“And the road trip is over!” Gary Cohen could have shouted that into the mic with as much enthusiasm as after a big win. The Mets concluded a brutal road trip, going 4-7 against the Padres, Dodgers and Rockies. This knuckle-headed writer pegged the then first place Mets to go 8-3. Instead, our bats went quiet and our pitching was mediocre and we dropped to third place behind the surprisingly decent Philllies.
Jacob deGrom continued pitching consistently the way he has – going about six inning and allowing 2 or 3 runs. He hasn’t been dominant and his strikeout rate is way down, but he’s been keeping us in games. But it’s hard to win when 3/4 of your lineup goes into a slump at the same time. Jim Henderson surrendering a home run in relief gave the Rockies the lead in the 7th, but it felt like the Mets were destined to get swept in this series. One of the few bright spots on this road trip was that Kevin Plawecki started hitting some.
Now we get a much needed day off before we begin our first series against the Nationals at home. Let’s hope we can get back on track. LGM!
For all the noise about Harvey and deGrom not looking right, the bats are the most disappointing aspect of this team. I don’t care how many homers they hit if they can’t get a hit with two men on. Chatwood pitched well, but the Mets were shut down the whole road trip.
Let’s look at the four wins: one Syndergaard did by himself; another one was a 6-4 victory where all the runs came on homers, including Babe Colon; the other win was aided by a two out double by Matz to give them a lead. What was the common theme in all three wins? The big hit came from a pitcher. Had it been seven wins with half of them being big hits from pitchers, well, ok.

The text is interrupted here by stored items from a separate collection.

(** [None] is false. *)
Definition exprs_can_combine (e0 e1 : expr) : T (option node_id) :=
  let combined (e : expr) : T (option node_id) := id ← new_node e; mret (Some id) in
  match e0, e1 with
  | EXPR_BYTE b0, EXPR_BYTE b1 => combined (if b0 =? b1 then EXPR_FILL b0 2 else EXPR_STRING [b0; b1])
  | EXPR_BYTE b0, EXPR_STRING s => combined (EXPR_STRING (b0 :: s))
  | EXPR_BYTE b0, EXPR_FILL b1 n =>
      if negb (b0 =? b1) then mret None else combined (EXPR_FILL b1 (u64 (n + 1)))
  | EXPR_STRING s, EXPR_BYTE b1 => combined (EXPR_STRING (s ++ [b1]))
  | EXPR_STRING s, EXPR_STRING s1 => combined (EXPR_STRING (s ++ s1))
  | EXPR_FILL b0 n, EXPR_BYTE b1 =>
      if negb (b0 =? b1) then mret None else combined (EXPR_FILL b0 (u64 (n + 1)))
  | EXPR_FILL b0 n, EXPR_FILL b1 n1 =>
      if negb (b0 =? b1) then mret None else combined (EXPR_FILL b0 (u64 (n + n1)))
  | _, _ => mret None
  end.

(** [MUL_OVERFLOW] at [uint64_t]: the product, if it fits. *)
Definition mul64 (a b : Z) : option Z := if UINT64_MAX <? a * b then None else Some (a * b).

(** The first loop over a list: optimize the elements, leave out nulls and
    inline lists. *)
Fixpoint optimize_elements (opt : node_id -> T node_id) (l acc : list node_id) : T (list node_id) :=
  match l with
  | [] => mret acc
  | id :: l =>
      id ← opt id;
      e ← get_node id;
      match e with
      | EXPR_NULL => optimize_elements opt l acc
      | EXPR_LIST sub =>
          safe ← list_safe_to_inline sub;
          optimize_elements opt l (if safe : bool then acc ++ sub else acc ++ [id])
      | _ => optimize_elements opt l (acc ++ [id])
      end
  end.

(** The second one: [cur] is [list.ptr[i-1]], and [l] starts at [i]. *)
Fixpoint combine_adjacent (acc : list node_id) (cur : node_id) (l : list node_id) : T (list node_id) :=
  match l with
  | [] => mret (acc ++ [cur])
  | id1 :: l =>
      e0 ← get_node cur;
      e1 ← get_node id1;
      r ← exprs_can_combine e0 e1;
      match r with
      | Some id => combine_adjacent acc id l
      | None => combine_adjacent (acc ++ [cur]) id1 l
      end
  end.
(* ===== verification/DataOptim.v ===== *)
(** * The data plugin: correctness of the optimizer

    [optimize_ast] terminates, and what it returns may stand in for its
    argument: wherever the argument is defined, the result has the same
    bytes.  It fails only when a repetition count overflows. *)

From S2P Require Import Prelude NbdProtocol Extents Exports Server Connections Backend Plugin Parse Bytes Vector Allocators DataFormat DataEval DataSem DataLaws.

#[local] Open Scope Z_scope.

(** ** Specifications of code that adds to the table

    [twp m tbl Q E]: from [tbl], [m] ends with a result and a larger table
    that satisfy [Q], or it fails, and [E] holds. *)

Definition twp {A} (m : T A) (tbl : table) (Q : A -> table -> Prop) (E : Prop) : Prop :=
  exists r tbl', m tbl = Ok (r, tbl') /\ tbl `prefix_of` tbl' /\
    match r with Some a => Q a tbl' | None => E end.

(** The first node is the null expression. *)
Definition has_null (tbl : table) : Prop := tbl !! 0%nat = Some EXPR_NULL.

Lemma has_null_prefix tbl tbl' : tbl `prefix_of` tbl' -> has_null tbl -> has_null tbl'.
Proof. intros Hp H. by eapply prefix_lookup_Some. Qed.

Section Rules.
Context {A : Type}.
Implicit Types (tbl : table) (E : Prop).

Lemma twp_ret (a : A) tbl (Q : A -> table -> Prop) E : Q a tbl -> twp (mret a) tbl Q E.
Proof. intros H. by exists (Some a), tbl. Qed.

Lemma twp_fail tbl (Q : A -> table -> Prop) E : E -> twp tfail tbl Q E.
Proof. intros H. by exists None, tbl. Qed.
(* ===== verification/DataRun.v ===== *)
(** * The data plugin: correctness of the evaluator

    [evaluate] writes the bytes that an expression stands for into an
    allocator, and ends: given enough fuel, it succeeds wherever the meaning
    of the expression is defined, as long as no allocation fails. *)

From S2P Require Import Prelude NbdProtocol Extents Exports Server Connections Backend Plugin Parse Bytes Vector Allocators Sparse DataFormat DataEval DataSem DataLaws.

#[local] Open Scope Z_scope.

(** ** Runs without allocation failures *)

Definition awp {A} (m : AM A) (Q : A -> Prop) : Prop := hwp m (fun a mem => mem = [] /\ Q a) [].

Lemma awp_ret {A} (a : A) (Q : A -> Prop) : Q a -> awp (mret a) Q.
Proof. intros H. by apply hwp_ret. Qed.

Lemma awp_mono {A} (m : AM A) (P Q : A -> Prop) : awp m P -> (forall a, P a -> Q a) -> awp m Q.
Proof. intros H HPQ. eapply hwp_mono; [exact H|]. intros a mem [-> Ha]. auto. Qed.

Lemma awp_bind {A B} (m : AM A) (k : A -> AM B) (P : A -> Prop) (Q : B -> Prop) :
  awp m P -> (forall a, P a -> awp (k a) Q) -> awp (a ← m; k a) Q.
Proof. intros Hm Hk. apply hwp_bind. eapply hwp_mono; [exact Hm|]. intros a mem [-> Ha]. by apply Hk. Qed.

I am a big believer in putting bat on ball with authority. But, the Mets have fallen into a habit of trying to yank everything. They not only don’t have a two strike approach but also are last in the MLB with batting average with runners in scoring position. That’s downright unacceptable, but if the Mets don’t care, who are we to bother?
Today Conforto deliberately inside-outed a ball to hit it through the gaping hole at SS to score a run. Never mentioned! He should have been lauded to wake up the others. But, it was only a single. Huff….
TexasGusCC – I agree 100%. I said it in the off-season and I’ll say it again now, this team has a boom or bust offense with too many streaky players. It was the Cubs undoing in the playoffs last year. Power is great, but when your lead off hitter isn’t getting on base and your 2-hole hitter strikes out like Dave Kingman, it leads to a lot of solo homers. No speed, not enough contact hitters to advance runners. The Earl Weaver offense only works if you have table setters.
Until Grandy gets back on track I’d like to see him sit against lefties and get Lagares in the lineup more.
Yeah, it was brutal, and we historically have done terrible in SD. Everyone sort of hoped for 2/3 in CO, but when you are basically beat because the opposing team has an extended bench with 4 umpires on it that impacted 67% of the games, its barely a surprise.
That said the bats didnt just suddenly go quiet in my opinion. Sure the HR went quiet, but in general we have not had much offense outside HR, which we know tend to come in lumps.
Lets hope this gets them mad, motivated, and believing things are at a crux point — then respond properly.
we are roughly 20% into the season…… Exactly one pitcher who is both impressive and healthy.
The formula is dominant starters and power/good Enuff hitting.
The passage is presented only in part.